A lei aprovada pela Câmara Municipal também estabelece proteção ao ambiente que abriga esses animais. O texto determina que o ecossistema de manguezal de Conceição da Barra, por funcionar como berçário natural do mero e de diversas outras espécies marinhas, seja reconhecido como Patrimônio Ambiental Municipal e permaneça sob proteção e valorização permanente.

Quando adulto, o mero vive próximo a recifes de coral, costões rochosos e estruturas artificiais no mar. Na fase inicial de crescimento, porém, é encontrado principalmente nos manguezais. Conhecido também como “senhor das pedras”, referência ao significado indígena de seu nome — itajara — e ao hábito de permanecer próximo às tocas dos recifes, o peixe pode atingir até 2,5 metros de comprimento e pesar cerca de meia tonelada. Apesar do grande porte, é considerado inofensivo para os seres humanos, o que fazia com que fosse facilmente capturado antes de receber proteção legal.

Sala de Cultura Oceânica Meros

Além da aprovação da lei, Conceição da Barra inaugurou, no dia 5 de outubro, a Sala de Cultura Oceânica Meros, um espaço permanente voltado a atividades de educação ambiental relacionadas à espécie. O local funciona no Polo da Universidade Aberta do Brasil, na Rua Vindilino de Mattos Lima, s/n, no Centro do município.

A sala ficará aberta diariamente, das 8h às 17h, com atendimento realizado por colaboradores do projeto. O espaço está sendo equipado com computadores e acesso à internet e contará também com uma exposição permanente. Atividades de educação ambiental serão oferecidas mediante agendamento na Secretaria de Educação de Conceição da Barra.

Para o coordenador do Projeto Meros do Brasil no Espírito Santo, Maurício Hostim, o reconhecimento do peixe como símbolo municipal representa mais um passo importante para a conservação da espécie no estado.

“O mero já é bem conhecido na região, mas agora vai fazer parte também do programa de educação ambiental do estado e do município. E também do programa de algumas disciplinas da rede pública municipal de Conceição da Barra. Assim, passará, junto com o manguezal, os recifes de coral e o costão rochoso, a ser uma referência de conservação ambiental”, afirma.

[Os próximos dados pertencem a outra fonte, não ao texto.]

(** ** 2.3 [datetime]: the proleptic Gregorian calendar of CPython *)

Module Date.
Record t : Type := mk { year : Z; month : Z; day : Z }.
End Date.

Definition is_leap (y : Z) : bool :=
  (y mod 4 =? 0) && (negb (y mod 100 =? 0) || (y mod 400 =? 0)).

Definition DAYS_IN_MONTH : list Z :=
  [-1; 31; 28; 31; 30; 31; 30; 31; 31; 30; 31; 30; 31].

Definition DAYS_BEFORE_MONTH : list Z :=
  [-1; 0; 31; 59; 90; 120; 151; 181; 212; 243; 273; 304; 334].

Definition days_before_year (y : Z) : Z :=
  let y' := y - 1 in y' * 365 + y' / 4 - y' / 100 + y' / 400.

Definition days_in_month (y m : Z) : Z :=
  if (m =? 2) && is_leap y then 29 else nth (Z.to_nat m) DAYS_IN_MONTH 0.

Definition days_before_month (y m : Z) : Z :=
  nth (Z.to_nat m) DAYS_BEFORE_MONTH 0 + (if (2 <? m) && is_leap y then 1 else 0).

(** Day number of a date, 0001-01-01 being day 1 (a Monday). *)
Definition ymd2ord (y m d : Z) : Z :=
  days_before_year y + days_before_month y m + d.

Definition DI400Y : Z := 146097.
Definition DI100Y : Z := 36524.
Definition DI4Y : Z := 1461.

Definition ord2ymd (ordinal : Z) : Date.t :=
  let n := ordinal - 1 in
  let n400 := n / DI400Y in
  let n := n mod DI400Y in
  let year := n400 * 400 + 1 in
  let n100 := n / DI100Y in
  let n := n mod DI100Y in
  let n4 := n / DI4Y in
  let n := n mod DI4Y in
  let n1 := n / 365 in
  let n := n mod 365 in
  let year := year + n100 * 100 + n4 * 4 + n1 in
  if (n1 =? 4) || (n100 =? 4) then Date.mk (year - 1) 12 31
  else
    let leapyear := (n1 =? 3) && (negb (n4 =? 24) || (n100 =? 3)) in
    let month := Z.shiftr (n + 50) 5 in
    let preceding :=
      nth (Z.to_nat month) DAYS_BEFORE_MONTH 0
      + (if (2 <? month) && leapyear then 1 else 0) in
    if n <? preceding then
      let month := month - 1 in
      let preceding :=
        preceding
        - (nth (Z.to_nat month) DAYS_IN_MONTH 0
           + (if (month =? 2) && leapyear then 1 else 0)) in
      Date.mk year month (n - preceding + 1)
    else Date.mk year month (n - preceding + 1).

Definition toordinal (d : Date.t) : Z :=
  ymd2ord (Date.year d) (Date.month d) (Date.day d).

Definition fromordinal (n : Z) : Date.t := ord2ymd n.

(** [d + timedelta(days=n)] *)
Definition add_days (d : Date.t) (n : Z) : Date.t :=
  fromordinal (toordinal d + n).

(** [d1 <= d2]: comparison of the (year, month, day) triples. *)
Definition date_leb (d1 d2 : Date.t) : bool :=
  (Date.year d1 <? Date.year d2)
  || ((Date.year d1 =? Date.year d2)
      && ((Date.month d1 <? Date.month d2)
          || ((Date.month d1 =? Date.month d2)
              && (Date.day d1 <=? Date.day d2)))).

(** [d.weekday()]: Monday is 0, Sunday is 6. *)
Definition weekday (d : Date.t) : Z := (toordinal d + 6) mod 7.

Definition MONTH_NAMES : list string :=
  ["January"; "February"; "March"; "April"; "May"; "June"; "July";
   "August"; "September"; "October"; "November"; "December"].

Definition DAY_NAMES : list string :=
  ["Monday"; "Tuesday"; "Wednesday"; "Thursday"; "Friday"; "Saturday";
   "Sunday"].

(** [d.strftime('%B')] and [d.strftime('%A')] in the default (C) locale. *)
Definition strftime_B (d : Date.t) : string :=
  nth (Z.to_nat (Date.month d - 1)) MONTH_NAMES "".

Definition strftime_A (d : Date.t) : string :=
  nth (Z.to_nat (weekday d)) DAY_NAMES "".

(* ===================================================================== *)
(** * 3. Data model: the rows of the flat tables *)
(* ===================================================================== *)

(** One module per table keeps the column names of the source. *)

Module Country.
Record t : Type := mk { country_id : Z; country_name : string }.
End Country.

Module Region.
Record t : Type := mk { region_id : Z; region_name : string; country_id : Z }.
End Region.

Module City.
Record t : Type := mk { city_id : Z; city_name : string; region_id : Z }.
End City.

Module Category.
Record t : Type := mk { category_id : Z; category_name : string }.
End Category.

Module Subcategory.
Record t : Type :=
  mk { subcategory_id : Z; subcategory_name : string; category_id : Z }.
End Subcategory.

Module Product.
Record t : Type :=
  mk { product_id : Z; product_name : string; product_code : string;
       subcategory_id : Z; unit_price : Q }.
End Product.

Module Customer.
Record t : Type :=
  mk { customer_id : Z; customer_name : string; email : string;
       phone : string; city_id : Z; registration_date : Date.t }.
End Customer.

Module Salesperson.
Record t : Type :=
  mk { salesperson_id : Z; salesperson_name : string; hire_date : Date.t;
       region_id : Z }.
End Salesperson.

Module TimeRow.
Record t : Type :=
  mk { time_id : Z; date : Date.t; year : Z; quarter : string; month : Z;
       month_name : string; day : Z; weekday : Z; weekday_name : string }.
End TimeRow.

Module Sale.
Record t : Type :=
  mk { sale_id : Z; time_id : Z; product_id : Z; customer_id : Z;
       salesperson_id : Z; quantity : Z; unit_price : Q; discount : Q;
       total_amount : Q }.
End Sale.

(** The ten CSV files of the [data] directory, as typed frames. Writing a
    frame with [to_csv(index=False)] and reading it back with [read_csv]
    keeps its rows, so one record stands for both. *)
Record Dataset : Type := mkDataset {
  countries : list Country.t;
  regions : list Region.t;
  cities : list City.t;
  categories : list Category.t;
  subcategories : list Subcategory.t;
  products : list Product.t;
  customers : list Customer.t;
  sales_people : list Salesperson.t;
  time_dimension : list TimeRow.t;
  sales_facts : list Sale.t
}.

(* ===================================================================== *)
(** * 4. generate_data.py *)
(* ===================================================================== *)

Definition NUM_REGIONS : Z := 5.
Definition NUM_CITIES : Z := 20.
Definition NUM_COUNTRIES : Z := 3.
Definition NUM_CATEGORIES : Z := 8.
Definition NUM_SUBCATEGORIES : Z := 25.
Definition NUM_PRODUCTS : Z := 500.
Definition NUM_CUSTOMERS : Z := 2000.
Definition NUM_SALES_PEOPLE : Z := 50.
Definition NUM_SALES_RECORDS : Z := 50000.

(** ** 4.1 The sources of pseudo-randomness

    The script draws from three seeded generators: Python's [random],
    numpy's global state (behind [DataFrame.sample]) and Faker. Their state
    is one abstract value of type [St]; the operations are those the script
    calls, with the ranges their documentation promises. Every statement
    below holds for any such source, hence for the seed the script fixes. *)
Class PyRuntime (St : Type) : Type := {
  (** [random.randint(a, b)] *)
  random_randint : Z -> Z -> St -> Z * St;
  (** [random.uniform(a, b)] *)
  random_uniform : Q -> Q -> St -> Q * St;
  (** position drawn by [df.sample(1)] in a frame of [n] rows *)
  np_sample_index : nat -> St -> nat * St;
  fake_word : St -> string * St;
  fake_name : St -> string * St;
  fake_email : St -> string * St;
  fake_phone_number : St -> string * St;
  (** [fake.date_between(start_date=.., end_date=..)] *)
  fake_date_between : string -> string -> St -> Date.t * St;
  (** [str.capitalize] *)
  str_capitalize : string -> string;
  random_randint_range :
    forall a b s, a <= b -> a <= fst (random_randint a b s) <= b;
  random_uniform_range :
    forall a b s, (a <= b)%Q ->
                  (a <= fst (random_uniform a b s) <= b)%Q;
  np_sample_index_lt :
    forall n s, (0 < n)%nat -> (fst (np_sample_index n s) < n)%nat
}.

(** ** 4.2 Computations over the random state that may raise *)

Definition M (St A : Type) : Type := St -> result (A * St).

Definition ret {St A} (a : A) : M St A := fun s => Ok (a, s).

Definition bind {St A B} (m : M St A) (k : A -> M St B) : M St B :=
  fun s =>
    match m s with
    | Ok (a, s') => k a s'
    | Raise e => Raise e
    end.

Definition raise {St A} (e : exn) : M St A := fun _ => Raise e.

(** A call that cannot raise. *)
Definition call {St A} (f : St -> A * St) : M St A := fun s => Ok (f s).

Notation "'let*' x ':=' m 'in' k" := (bind m (fun x => k))
  (at level 10, x binder, k at level 200).

(** The result of a loop of the model that is bounded by fuel. *)
Definition within_fuel {St A} (o : option A) : M St A :=
  match o with
  | Some a => ret a
  | None => raise OutOfFuel
  end.

(** [for x in xs: out.append(body(x))] *)
Fixpoint for_each {St A B} (xs : list A) (body : A -> M St B) : M St (list B) :=
  match xs with
  | [] => ret []
  | x :: rest =>
      let* b := body x in
      let* bs := for_each rest body in
      ret (b :: bs)
  end.

Section Generator.
Context {St : Type} `{PyRuntime St}.

(** [df.sample(1).iloc[0]]: pandas raises [ValueError] on an empty frame. *)
Definition sample_row {A} (df : list A) : M St A :=
  match df with
  | [] => raise (ValueError "a must be greater than 0 unless no samples are taken")
  | _ :: _ =>
      let* i := call (np_sample_index (length df)) in
      match nth_error df i with
      | Some row => ret row
      | None => raise IndexError
      end
  end.

Definition country_names : list string := ["Україна"; "Польща"; "Німеччина"].

Definition ukrainian_regions : list string :=
  ["Київська"; "Львівська"; "Одеська"; "Харківська"; "Дніпропетровська"].

Definition ukrainian_cities : list string :=
  ["Київ"; "Львів"; "Одеса"; "Харків"; "Дніпро"; "Запоріжжя";
   "Вінниця"; "Полтава"; "Чернівці"; "Івано-Франківськ";
   "Тернопіль"; "Житомир"; "Черкаси"; "Суми"; "Рівне";
   "Хмельницький"; "Чернігів"; "Кропивницький"; "Миколаїв"; "Ужгород"].

Definition generate_geography_data
  : M St (list Country.t * list Region.t * list City.t) :=
  let countries :=
    map (fun '(i, name) => Country.mk i name) (enumerate 1 country_names) in
  let regions :=
    map (fun '(i, region) => Region.mk i (region +:+ " область") 1)
        (enumerate 1 ukrainian_regions) in
  let* cities := for_each (enumerate 1 ukrainian_cities)
              (fun '(i, city) =>
                 let* region_id := call (random_randint 1 NUM_REGIONS) in
                 ret (City.mk i city region_id)) in
  ret (countries, regions, cities).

A proposta de reconhecer o mero como peixe-símbolo ganhou força durante uma audiência pública realizada em outubro na Câmara de Vereadores de Conceição da Barra. Na ocasião, o coordenador de Educação Ambiental do município, Rodrigo Caulyt, destacou o potencial da espécie como ferramenta pedagógica.

A iniciativa também recebeu apoio do secretário municipal de Educação, Fabrício Crizostomo, que sugeriu a inclusão do tema no currículo escolar, especialmente no ensino de ciências, mas também de forma interdisciplinar nas escolas da rede municipal.